First job
IT was hot and humid the day Jennifer applied for her first job - a typical Philadelphia summer day. Un-perturbed by the heat, she was her usual jovial self as I piled her into her stroller and started off for Cherry Street. Poor child, she had no way of knowing she was about to join the ranks of the workers of the city of Philadelphia! But her mother's eye had caught the ad in the Sunday paper that read: ``Wanted: Mother and 18-month-old baby to pose for sculptor.'' Jennifer was about three months under the prescribed age, but very precocious, and as I looked at her jowlsy, cherubic face I told myself that the sculptor wouldn't be able to resist her.
I was right. She walked off with the job easily. After we had climbed the long narrow flight of stairs to the enormous studio above a garage, she began to look about her with her usual amiable curiosity at the various pieces of sculpture of all sizes and types that crowded the studio. She waited unconcernedly and patiently while several baby girls were interviewed by a tall, stern-faced woman with straight white hair pulled back in a knot. It was indeed a pleasant surprise to find that the sculptor was a woman, and that she didn't refer to herself as a ``sculptress.''
When Jennifer's turn to be interviewed came, the sculptor was obviously impressed with her extreme but nonboisterous joyousness. Although the sculptor was a reticent and noncommittal woman, her pleasure showed in her face in spite of herself, and I knew before she told me that Jennifer had landed her first job.
The ensuing appointments were among the most enjoyable hours I have ever spent. I was a bit disappointed when I learned that I would not be a part of the proposed piece but was there only to control the baby. But I resigned myself to letting Jennifer be the star - though I knew I'd be doing most of the work.
Holding an active baby in my lap for 15-minute periods and trying to keep her in something resembling the desired pose for at least one minute at a time was a challenge, indeed, but it was an enjoyable one.
Watching the deft fingers of the sculptor shaping the clay while she dispassionately expounded her views on the state of modern sculpture was fascinating, and I came to greatly admire this woman's integrity and dedication to her art. She had made a successful career, and several of her pieces were to be found in Philadelphia's various parks.

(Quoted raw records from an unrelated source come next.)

(* ===== verification/JsonOrder.v ===== *)
(** * Members in another order

    A jsonb column gives the members of an object back in an order of its own.
    Decoding into a struct does not depend on it: the fields of a struct are set
    independently ([commuting]), and every member names its own field. *)

From S2P Require Import Prelude GoStd GoJson GoTime.
Local Open Scope Z_scope.

#[local] Set Warnings "-register-all".

(** The same value, the members of its objects in any order *)
Inductive reordered : json -> json -> Prop :=
| reordered_refl j : reordered j j
| reordered_obj ms ms' ns :
    fst <$> ms = fst <$> ms' -> Forall2 reordered (snd <$> ms) (snd <$> ms') -> ms' ≡ₚ ns ->
    reordered (JObj ms) (JObj ns).

(** What is not an object has nothing to reorder. *)
Definition scalar (j : json) : Prop := match j with JObj _ => False | _ => True end.

Lemma reordered_scalar j j' : scalar j -> reordered j j' -> j' = j.
Proof. intros Hs H. inversion H; subst; [done|by destruct Hs]. Qed.

Section Struct.
Context {R : Type}.
Implicit Types (fields : list (field R)) (ms ns : list (string * json)).

Definition commute (f g : field R) : Prop := forall j k r, (snd f j r ≫= snd g k) = (snd g k r ≫= snd f j).
Definition commuting fields : Prop := ForallOrdPairs commute fields.

Lemma commuting_in fields f g : commuting fields -> In f fields -> In g fields -> fst f <> fst g -> commute f g.
Proof.
  intros Hc Hf Hg Hne. destruct (ForallOrdPairs_In Hc f g Hf Hg) as [<-|[H|H]]; [done|done|].
  intros j k r. symmetry. apply H.
Qed.

(** Every member is a field by its own name, and no name comes twice. *)
Definition known fields ms : Prop := Forall (fun m => In (fst m) (fst <$> fields)) ms /\ NoDup (fst <$> ms).

(** The names alone decide it. *)
Definition known_names (fields names : list string) : bool :=
  forallb (fun k => existsb (String.eqb k) fields) names && bool_decide (NoDup names).
Lemma known_by_names fields ms fnames names : fst <$> fields = fnames -> fst <$> ms = names ->
  known_names fnames names = true -> known fields ms.
Proof.
  intros <- <- H. unfold known_names in H. bools. split; [|done].
  match goal with H : forallb _ _ = true |- _ => rename H into Ha end.
  apply List.Forall_forall. intros m Hm. rewrite forallb_forall in Ha.
  assert (In (fst m) (fst <$> ms)) as Hin by (apply (in_map fst); done).
  apply Ha, existsb_exists in Hin as (k & Hk & ->%String.eqb_eq). done.
Qed.

Lemma known_perm fields ms ns : ms ≡ₚ ns -> known fields ms -> known fields ns.
Proof. intros P [H1 H2]. split; [by rewrite <- P|]. by rewrite <- P. Qed.

Lemma known_tail fields m ms : known fields (m :: ms) -> known fields ms.
Proof. intros [H1 H2]. inversion H1; subst. cbn in H2. apply NoDup_cons in H2 as [_ H2]. by split. Qed.

Lemma find_known fields k : In k (fst <$> fields) -> exists store, find_field fields k = Some (k, store) /\ In (k, store) fields.
Proof.
  intros Hk. unfold find_field. destruct (List.find (fun f => (fst f =? k)%string) fields) as [[n store]|] eqn:E.
  - apply find_some in E as [Hin E]. apply String.eqb_eq in E. cbn in E. subst n. by exists store.
  - exfalso. apply list_elem_of_In, list_elem_of_fmap in Hk as (f & -> & Hf).
    eapply find_none in E; [|by apply list_elem_of_In]. by rewrite String.eqb_refl in E.
Qed.

Lemma decode_members_cons strict fields k v ms r store : find_field fields k = Some (k, store) ->
  decode_members strict fields ((k, v) :: ms) r = store v r ≫= decode_members strict fields ms.
Proof. intros H. cbn [decode_members]. rewrite H. by destruct (store v r). Qed.

Lemma decode_members_perm strict fields ms ns r : commuting fields -> ms ≡ₚ ns -> known fields ms ->
  decode_members strict fields ms r = decode_members strict fields ns r.
Proof.
  intros Hc P. revert r. induction P as [|[k v] ms ns P IH|[k v] [k' v'] ms|ms ms' ns P1 IH1 P2 IH2]; intros r Hk.
  - done.
  - destruct (find_known fields k) as (store & E & _); [by destruct Hk as [H _]; inversion H|].
    rewrite !(decode_members_cons _ _ _ _ _ _ _ E). destruct (store v r); [|done]. cbn. apply IH. by eapply known_tail.
  - destruct Hk as [Hin Hnd]. inversion Hin as [|? ? H1 Hin']; subst. inversion Hin' as [|? ? H2 _]; subst. cbn in *.
    destruct (find_known fields k H2) as (store & E & Hf). destruct (find_known fields k' H1) as (store' & E' & Hf').
    assert (k <> k') as Hne.
    { intros ->. apply NoDup_cons in Hnd as [Hn _]. apply Hn. by left. }
    rewrite E, E'. pose proof (commuting_in _ _ _ Hc Hf Hf' Hne v v' r) as H. cbn in H.
    destruct (store v r) as [r1|] eqn:E1, (store' v' r) as [r2|] eqn:E2; cbn in H;
      rewrite ?E, ?E', ?H, <- ?H; try done; rewrite <- ?H; try done; by destruct (store v r2).
  - rewrite IH1 by done. apply IH2. by eapply known_perm.
Qed.

(** Values that a field cannot tell apart *)
Definition stores_alike fields (a b : string * json) : Prop :=
  fst a = fst b /\ forall f, In f fields -> fst f = fst a -> forall r, snd f (snd a) r = snd f (snd b) r.

Lemma decode_members_alike strict fields ms ns r : Forall2 (stores_alike fields) ms ns -> known fields ms ->
  decode_members strict fields ms r = decode_members strict fields ns r.
Proof.
  intros H. revert r. induction H as [|[k v] [k' v'] ms ns [Ek Hs] H IH]; intros r Hk; [done|]. cbn in Ek, Hs. subst k'.
  destruct (find_known fields k) as (store & E & Hf); [by destruct Hk as [Hin _]; inversion Hin|].
  rewrite !(decode_members_cons _ _ _ _ _ _ _ E). pose proof (Hs _ Hf eq_refl r) as Hst. cbn in Hst. rewrite <- Hst.
  destruct (store v r); [|done]. cbn. apply IH. by eapply known_tail.
Qed.

Lemma decode_reordered strict fields ms j r : commuting fields -> known fields ms -> reordered (JObj ms) j ->
  (forall a b, In a ms -> fst a = fst b -> reordered (snd a) (snd b) -> stores_alike fields a b) ->
  decode_struct strict fields j r = decode_struct strict fields (JObj ms) r.
Proof.
  intros Hc Hk Hr Ha. inversion Hr as [|? ms' ns Hn H P]; subst; [done|]. cbn [decode_struct]. symmetry.
  assert (known fields ms') as Hk'.
  { destruct Hk as [H1 H2]. split; [|by rewrite <- Hn]. rewrite List.Forall_forall in *. intros m Hm.
    apply list_elem_of_In in Hm. apply (list_elem_of_fmap_2 fst) in Hm. rewrite <- Hn in Hm.
    apply list_elem_of_fmap in Hm as (m' & -> & Hm'). apply H1. by apply list_elem_of_In. }
  rewrite <- (decode_members_perm strict fields ms' ns) by done. apply decode_members_alike; [|done].
  clear -Hn H Ha. revert ms' Hn H. induction ms as [|a ms IH]; intros [|b ms'] Hn H; try done.
  cbn in Hn. injection Hn as E Hn. cbn in H. apply Forall2_cons in H as [Hab H]. constructor.
  - apply Ha; [by left|done|done].
  - apply IH; [|done|done]. intros x y Hx. apply Ha. by right.
Qed.

Lemma scalar_alike fields a b : scalar (snd a) -> fst a = fst b -> reordered (snd a) (snd b) -> stores_alike fields a b.
Proof. intros Hs E Hr. apply (reordered_scalar _ _ Hs) in Hr. split; [done|]. by rewrite Hr. Qed.
End Struct.

(** Check two fields of concrete structs against each other. *)
Ltac commute_fields :=
  repeat first [apply FOP_nil|apply FOP_cons; [repeat first [apply List.Forall_nil|apply List.Forall_cons]|]];
  intros j k r; unfold mbind, option_bind; cbn -[ParseInt parse_time]; destruct j; try reflexivity; destruct k;
  cbn -[ParseInt parse_time]; repeat first [reflexivity|case_match; simplify_eq/=].

(** The members of a concrete object are fields of a concrete struct. *)
Ltac known_members := eapply known_by_names; [reflexivity|reflexivity|vm_compute; reflexivity].
(* ===== verification/Receipts.v ===== *)
(** * postgres/agent_receipt.go and agent_resync.go: message receipts

    An Agent message is accepted once: its receipt is written in the
    transaction of its effects, a redelivery gets the same receipt back, and
    the same message id or sequence number with other contents is refused. *)

From S2P Require Import Prelude GoStd GoJson Envelope ControlDb.
Local Open Scope Z_scope.
Local Open Scope go_scope.

Definition ErrAgentMessageEvidenceConflict : goerr := errors_New "Agent message receipt evidence conflict".
Definition ErrAgentResyncSessionStale : goerr := errors_New "Agent resync session is not current".

(** [readAgentReceiptTx] *)
Definition receipt_of (hostID messageID : string) (r : receipt_row) : Receipt :=
  MkReceipt hostID (u64 (rcp_generation r)) (rcp_stream r) messageID (rcp_scope r) (rcp_sequence r)
    (rcp_digest r) (rcp_disposition r).
Definition readAgentReceiptTx (hostID messageID : string) (d : db) : option Receipt :=
  receipt_of hostID messageID <$> receipts d !! (hostID, messageID).

(** [SELECT session_generation ... WHERE state = 'CURRENT'] *)
Definition current_session (hostID : string) (d : db) : option Z :=
  s ← sessions d !! hostID;
  if ses_state s ==s "CURRENT" then Some (ses_generation s) else None.

(** UNIQUE (host_id, logical_stream, sequence_scope, sequence_number) *)
Definition sequence_taken (e : Envelope) (d : db) : bool :=
  any_row (fun key r => (fst key ==s HostIdentity e) && (rcp_stream r ==s Stream e)
                        && (rcp_scope r ==s SequenceScope e) && (rcp_sequence r =? Sequence e))
    (receipts d).

(** [recordAgentReceiptTx]; a [bigint] parameter holds at most [MaxInt64]. *)
Definition receipt_payload (currentGeneration : Z) (e : Envelope) : json :=
  JObj [("accepted_session_generation", JInt currentGeneration);
        ("transport_session_generation", JUint (SessionGeneration e))]%string.
Definition recordAgentReceiptTx (e : Envelope) (currentGeneration : Z) (disposition : string) (d : db) :
    res (db * Receipt) :=
  fail_if ((disposition !=s "ACCEPTED") && (disposition !=s "STALE"))
    (errors_New "unsupported Agent receipt disposition");;
  fail_if (MaxInt64 <? Sequence e) (Wrapf "commit Agent message receipt: %w" [] out_of_range);;
  fail_if ((currentGeneration <? 1) || negb (hex64 (PayloadDigest e)))
    (Wrapf "commit Agent message receipt: %w" [] (check_violation "agent_message_receipts"));;
  match readAgentReceiptTx (HostIdentity e) (MessageID e) d with
  | Some concurrent =>
      fail_if (negb (is_Ok (ValidateFor concurrent e))) ErrAgentMessageEvidenceConflict;;
      Ok (d, concurrent)
  | None =>
      fail_if (sequence_taken e d) ErrAgentMessageEvidenceConflict;;
      let r := MkReceiptRow currentGeneration (Stream e) (SequenceScope e) (Sequence e) (PayloadDigest e)
                 disposition (receipt_payload currentGeneration e) in
      Ok (d <| receipts ::= <[(HostIdentity e, MessageID e) := r]> |>,
          receipt_of (HostIdentity e) (MessageID e) r)
  end.

(** [acceptAgentMessageTx] *)
Definition acceptAgentMessageTx (e : Envelope) (d : db) : res (db * Receipt) :=
  match readAgentReceiptTx (HostIdentity e) (MessageID e) d with
  | Some existing =>
      fail_if (negb (is_Ok (ValidateFor existing e))) ErrAgentMessageEvidenceConflict;;
      Ok (d, existing)
  | None =>
      currentGeneration ← row (current_session (HostIdentity e) d)
        (Wrapf "read current Agent session for message receipt: %w" [] ErrNoRows);
      let disposition := if u64 currentGeneration !=z SessionGeneration e then "STALE"%string
                         else "ACCEPTED"%string in
      recordAgentReceiptTx e currentGeneration disposition d
  end.

(** [AcceptAgentMessage] *)
Definition AcceptAgentMessage (maxMessageBytes : Z) (e : Envelope) (d : db) : res (db * Receipt) :=
  Validate e maxMessageBytes;;
  acceptAgentMessageTx e d.

(** [CommitAgentResyncCheckpoint] *)
Definition CommitAgentResyncCheckpoint (hostID : string) (sessionGeneration : Z) (journalDigest : string)
    (checkpoint : json) (d : db) : res db :=
  fail_if ((hostID ==s "") || (sessionGeneration =? 0) || (len journalDigest !=z 64))
    (errors_New "complete Agent resync checkpoint identity is required");;
  currentGeneration ← row (current_session hostID d)
    (Wrapf "read current Agent session for resync: %w" [] ErrNoRows);
  fail_if (u64 currentGeneration !=z sessionGeneration) ErrAgentResyncSessionStale;;
  fail_if (negb (hex64 journalDigest))
    (Wrapf "commit Agent resync checkpoint: %w" [] (check_violation "agent_resync_checkpoints"));;
  Ok (d <| checkpoints ::= <[hostID := MkCheckpointRow currentGeneration journalDigest checkpoint]> |>).

(** ** Lemmas *)

(** A receipt row that the table's constraints admit. *)
Definition receipt_row_ok (r : receipt_row) : Prop :=
  is_i64 (rcp_generation r) /\ 0 < rcp_generation r /\ In (rcp_disposition r) dispositions.

Lemma receipt_of_identifies hostID messageID r e :
  identifies (receipt_of hostID messageID r) e <->
  hostID = HostIdentity e /\ rcp_stream r = Stream e /\ messageID = MessageID e
  /\ rcp_scope r = SequenceScope e /\ rcp_sequence r = Sequence e /\ rcp_digest r = PayloadDigest e.
Proof. done. Qed.

Lemma receipt_of_valid hostID messageID r e : receipt_row_ok r ->
  identifies (receipt_of hostID messageID r) e -> ValidateFor (receipt_of hostID messageID r) e = Ok tt.
Proof.
  intros (Hi & Hp & Hd) H. apply ValidateFor_iff. split_and!; [done| |done].
  cbn [rcpt_AcceptedSessionGeneration receipt_of]. rewrite u64_id; [lia|].
  unfold is_i64, is_u64, two63, two64 in *. lia.
Qed.
(* ===== verification/ContractProofs.v ===== *)
(** * The typed messages are read back as they were written

    What one side writes with [json.Marshal] passes the other side's strict
    decoder unchanged: the command payload keeps its very bytes, so its digest
    does too. *)

From S2P Require Import Prelude GoStd GoJson GoTime GoFloat GoRaw Contract.
Local Open Scope Z_scope.
Local Open Scope go_scope.

(** Machine integers and map values of the messages *)
Definition observation_typed (o : Observation) : Prop := is_i64 (ob_Generation o) /\ map_value (ob_Evidence o).
Definition result_typed (r : CommandResult) : Prop :=
  is_i64 (cr_AttemptIndex r) /\ map_value (cr_Result r) /\ observation_typed (cr_Observation r).
Definition verification_typed (v : VerificationObservation) : Prop :=
  is_i64 (vo_AttemptIndex v) /\ observation_typed (vo_Observation v).
Definition lease_typed (l : CommandLease) : Prop :=
  is_i64 (cl_LeaseGeneration l) /\ is_i64 (cl_AttemptIndex l) /\ is_i64 (cl_HostAuthorityGeneration l)
  /\ is_i64 (cl_SessionGeneration l) /\ is_i64 (cl_ExecutionTimeoutMillis l).
Definition request_typed (r : VerificationRequest) : Prop :=
  is_i64 (vr_AttemptIndex r) /\ is_i64 (vr_SessionGeneration r).

(** The text fields of a lease and of a request are ASCII. *)
Definition lease_ascii (l : CommandLease) : Prop :=
  Forall ascii_text
    [cl_SchemaVersion l; cl_CommandID l; cl_HostID l; cl_LeaseToken l; cl_CommandType l;
     cl_CommandSchemaVersion l; cl_TargetResourceID l; cl_CommandPayloadDigest l].
Definition request_ascii (r : VerificationRequest) : Prop :=
  Forall ascii_text
    [vr_SchemaVersion r; vr_CommandID r; vr_HostID r; vr_CommandType r; vr_CommandSchemaVersion r;
     vr_TargetResourceID r; vr_CommandPayloadDigest r].

Section Strict.
Context {R : Type} (fields : list (field R)) (zero : R).

Lemma decodeStrict_marshal j r : plain j -> decode_struct true fields j zero = Some r ->
  decodeStrict fields zero (marshal j) = Ok r.
Proof.
  intros Hp Hd. unfold decodeStrict.
  pose proof (decode_value_marshal j "" Hp separator_nil) as H. rewrite string_app_nil_r in H.
  by rewrite H, Hd.
Qed.
End Strict.

(** ** Results and observations *)

Lemma decode_observation o : observation_typed o ->
  decode_struct true observation_fields (observation_json o) zero_observation = Some o.
Proof.
  intros [Hg He]. destruct o as [s d g e]. cbn [ob_Generation ob_Evidence] in *.
  unfold observation_json. cbn [decode_struct ob_State ob_Digest ob_Generation ob_Evidence].
  cbn -[store_map ParseInt FormatInt]. rewrite ParseInt_FormatInt by done.
  by rewrite store_map_reads.
Qed.

Lemma decode_result r : result_typed r ->
  decode_struct true result_fields (result_json r) zero_result = Some r.
Proof.
  intros (Hi & Hm & Ho). destruct r as [s c i t jd id out res ob vd]. cbn in Hi, Hm, Ho.
  unfold result_json. cbn [decode_struct]. cbn -[store_map ParseInt FormatInt decode_struct observation_json observation_fields].
  rewrite ParseInt_FormatInt by done. rewrite store_map_reads by done.
  cbn -[observation_json observation_fields decode_struct]. by rewrite decode_observation.
Qed.

Lemma decode_verification v : verification_typed v ->
  decode_struct true verification_fields (verification_json v) zero_verification = Some v.
Proof.
  intros (Hi & Ho). destruct v as [s c i t d ob vd jd]. cbn in Hi, Ho.
  unfold verification_json. cbn [decode_struct]. cbn -[ParseInt FormatInt decode_struct observation_json observation_fields].
  rewrite ParseInt_FormatInt by done.
  cbn -[observation_json observation_fields decode_struct]. by rewrite decode_observation.
Qed.

(** a Command Result the Agent writes is read back unchanged by the control
    plane's strict decoder, its result and evidence maps included, whenever it
    passes the decoder's checks. *)
Theorem command_result_round_trip r : result_typed r -> plain (result_json r) ->
  DecodeCommandResult (marshal (result_json r)) = check_CommandResult r.
Proof.
  intros Ht Hp. unfold DecodeCommandResult.
  by rewrite (decodeStrict_marshal _ _ _ r Hp (decode_result r Ht)).
Qed.

Lemma verification_round_trip v : verification_typed v -> plain (verification_json v) ->
  DecodeVerificationObservation (marshal (verification_json v)) = check_VerificationObservation v.
Proof.
  intros Ht Hp. unfold DecodeVerificationObservation.
  by rewrite (decodeStrict_marshal _ _ _ v Hp (decode_verification v Ht)).
Qed.

(** ** Leases and requests *)

(** Decoding a lease leaves its raw payload to be read from the text. *)
Lemma decode_lease l p : lease_typed l ->
  decode_struct true lease_fields (lease_body l p) zero_lease = Some (l <| cl_CommandPayload := "" |>).
Proof.
  intros (? & ? & ? & ? & ?). destruct l as [s c g i h ha sg t ct cs tr pl pd et]. cbn in *.
  repeat (rewrite ParseInt_FormatInt by done; cbn). done.
Qed.

Lemma decode_request r p : request_typed r ->
  decode_struct true request_fields (request_body r p) zero_request = Some (r <| vr_CommandPayload := "" |>).
Proof.
  intros (? & ?). destruct r as [s c i h sg ct cs tr pl pd]. cbn in *.
  repeat (rewrite ParseInt_FormatInt by done; cbn). done.
Qed.

Ltac forall_texts H :=
  repeat match type of H with
  | Forall _ (_ :: _) => let H1 := fresh in apply Forall_cons in H as [H1 H]
  end.

Lemma lease_plain l p : lease_ascii l -> plain p -> plain (lease_body l p).
Proof. unfold lease_ascii, lease_body. intros H Hp. forall_texts H. plain_members. done. Qed.

Lemma request_plain r p : request_ascii r -> plain p -> plain (request_body r p).
Proof. unfold request_ascii, request_body. intros H Hp. forall_texts H. plain_members. done. Qed.

(** A raw member is written as the value it is the text of. *)
Lemma marshal_lease_body l p : marshal (lease_body l (JNum (marshal p))) = marshal (lease_body l p).
Proof. apply marshal_members. repeat (constructor; [cbn [fst snd]; by rewrite ?write_raw|]). constructor. Qed.

Lemma marshal_request_body r p : marshal (request_body r (JNum (marshal p))) = marshal (request_body r p).
Proof. apply marshal_members. repeat (constructor; [cbn [fst snd]; by rewrite ?write_raw|]). constructor. Qed.

Lemma raw_lease_payload l p : lease_ascii l -> plain p ->
  raw_member (fst <$> lease_fields) "command_payload" (marshal (lease_body l p)) = marshal p.
Proof.
  intros Hl Hp. unfold raw_member.
  pose proof (lease_plain l p Hl Hp) as H. unfold lease_body in *. rewrite raw_object_marshal by done.
  reflexivity.
Qed.

Lemma raw_request_payload r p : request_ascii r -> plain p ->
  raw_member (fst <$> request_fields) "command_payload" (marshal (request_body r p)) = marshal p.
Proof.
  intros Hr Hp. unfold raw_member.
  pose proof (request_plain r p Hr Hp) as H. unfold request_body in *. rewrite raw_object_marshal by done.
  reflexivity.
Qed.

(** The text of a lease whose payload compacts to [marshal p] *)
Lemma lease_text_round_trip l p : lease_typed l -> lease_ascii l -> plain p ->
  raw_json (cl_CommandPayload l) = Some (JNum (marshal p)) ->
  exists text, lease_json l = Some text
  /\ DecodeCommandLease (marshal text) = check_CommandLease (l <| cl_CommandPayload := marshal p |>).
Proof.
  intros Ht Ha Hp Hl. unfold lease_json. rewrite Hl. cbn [mbind option_bind].
  eexists. split; [reflexivity|]. rewrite marshal_lease_body. unfold DecodeCommandLease.
  rewrite (decodeStrict_marshal _ _ _ _ (lease_plain l p Ha Hp) (decode_lease l p Ht)). cbn [mbind res_bind].
  by rewrite raw_lease_payload.
Qed.

(** The text fields of a result are ASCII. *)
Definition result_ascii (r : CommandResult) : Prop :=
  Forall ascii_text
    [cr_SchemaVersion r; cr_CommandID r; cr_LeaseToken r; cr_JournalDigest r; cr_ResultID r; cr_Outcome r;
     cr_VerifierDigest r; ob_State (cr_Observation r); ob_Digest (cr_Observation r)].

Lemma result_plain r : result_ascii r -> plain (cr_Result r) -> plain (ob_Evidence (cr_Observation r)) ->
  plain (result_json r).
Proof.
  unfold result_ascii, result_json, observation_json. intros H H1 H2. forall_texts H. plain_members; done.
Qed.

(** a Command Lease is read back unchanged by the Agent's strict decoder,
    its raw payload byte for byte, whenever the payload is a compact JSON text,
    as [json.Marshal] writes it, and the lease passes the decoder's checks. *)
Theorem command_lease_round_trip l p : lease_typed l -> lease_ascii l -> plain p ->
  cl_CommandPayload l = marshal p ->
  exists text, lease_json l = Some text /\ DecodeCommandLease (marshal text) = check_CommandLease l.
Proof.
  intros Ht Ha Hp Hl. destruct (lease_text_round_trip l p Ht Ha Hp) as (text & H1 & H2).
  - rewrite Hl. by apply raw_json_marshal.
  - exists text. split; [done|]. rewrite H2, <- Hl. by destruct l.
Qed.

Lemma verification_request_round_trip r p : request_typed r -> request_ascii r -> plain p ->
  vr_CommandPayload r = marshal p ->
  exists text, request_json r = Some text
  /\ DecodeVerificationRequest (marshal text) = check_VerificationRequest r.
Proof.
  intros Ht Ha Hp Hr. unfold request_json. rewrite Hr, raw_json_marshal by done. cbn [mbind option_bind].
  eexists. split; [reflexivity|]. rewrite marshal_request_body. unfold DecodeVerificationRequest.
  rewrite (decodeStrict_marshal _ _ _ _ (request_plain r p Ha Hp) (decode_request r p Ht)). cbn [mbind res_bind].
  rewrite raw_request_payload by done. rewrite <- Hr. by destruct r.
Qed.

(** ** Concrete messages *)

Definition demo_payload : json := JObj [("desired_state", JStr "RUNNING"); ("vcpus", JNum "4")]%string.
Definition demo_lease : CommandLease :=
  MkCommandLease CommandLeaseSchema "cmd-1" 1 1 "host-a" 1 2 "token-1" "vm.power" "vm.power/v1" "vm-1"
    (marshal demo_payload) (sha256_hex (marshal demo_payload)) 30000.
Definition demo_observation : Observation :=
  MkObservation "APPLIED" (sha256_hex "state") 1 (JObj [("backend", JStr "libvirt")]%string).
Definition demo_result : CommandResult :=
  MkCommandResult CommandResultSchema "cmd-1" 1 "token-1" (sha256_hex "journal") "cmd-1-result-1" "SUCCEEDED"
    (JObj [("power", JStr "RUNNING"); ("uptime", JNum "12.5")]%string) demo_observation (sha256_hex "verifier").

Lemma demo_payload_plain : plain demo_payload.
Proof. unfold demo_payload. plain_members. split; [vm_compute; reflexivity|]. repeat constructor. Qed.

Lemma demo_result_plain : plain (result_json demo_result).
Proof.
  unfold result_json, observation_json, demo_result, demo_observation.
  cbn [cr_SchemaVersion cr_CommandID cr_AttemptIndex cr_LeaseToken cr_JournalDigest cr_ResultID cr_Outcome
    cr_Result cr_Observation cr_VerifierDigest ob_State ob_Digest ob_Generation ob_Evidence].
  plain_members. split; [vm_compute; reflexivity|]. repeat constructor.
Qed.

Lemma command_lease_round_trip_witness :
  exists text, lease_json demo_lease = Some text
  /\ DecodeCommandLease (marshal text) = check_CommandLease demo_lease
  /\ check_CommandLease demo_lease = Ok demo_lease.
Proof.
  destruct (command_lease_round_trip demo_lease demo_payload) as (text & H1 & H2).
  - unfold lease_typed, is_i64. cbn. unfold two63. lia.
  - unfold lease_ascii. repeat (constructor; [ascii_literal|]). constructor.
  - exact demo_payload_plain.
  - reflexivity.
  - exists text. split; [exact H1|]. split; [exact H2|]. vm_compute. reflexivity.
Defined.

Lemma command_result_round_trip_witness :
  DecodeCommandResult (marshal (result_json demo_result)) = check_CommandResult demo_result
  /\ check_CommandResult demo_result = Ok demo_result.
Proof.
  split; [|vm_compute; reflexivity]. apply command_result_round_trip.
  - unfold result_typed, observation_typed, is_i64. repeat split; vm_compute; congruence.
  - exact demo_result_plain.
Defined.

Jennifer was in the process of learning to talk, and it was difficult to restrain her from suddenly pointing enthusiastically at the various figures she spied on the studio shelves and exclaiming, ``Horsie!'' or ``Lion!'' or ``Baby!'' To her, this was another of the inexplicable adventures of life, and she accepted it with total enthusiasm.
When people asked the inevitable question, ``How's the baby?'' my husband would reply, ``Fine! She's got a job now, and she's earning more per hour than her old man!'' They would soon guess, of course, that she was modeling, and also that her hours of work were fewer by far than his, but it was fun to see the initial reaction.
The job lasted well into the fall, when a fire had to be lit in an old stove to keep the model reasonably warm. By that time her vocabulary had grown to such an extent that the artist and I had to pretty much give up our attempts at conversation. She now called our sculptor-employer unceremoniously by her last name only: ``Fountain.''
When the work was completed, we were presented with a photograph of it. A jovial cupid sat perched on top of a large shell, making a lovely, old-fashioned birdbath for some pleasant garden. I treasure this photo as a memento of my daughter's first working days.
When she was 3, I took her to try out for a job as a photographer's model, but she was highly suspicious of the whole business and in her good-natured way failed completely to cooperate. She never modeled again until her early 20s, when for a time she modeled shoes. Her life then flowed in other directions. But to have one's first working experience at such an early age in the high-ceilinged, sunlit loft of a sculptor was a good start.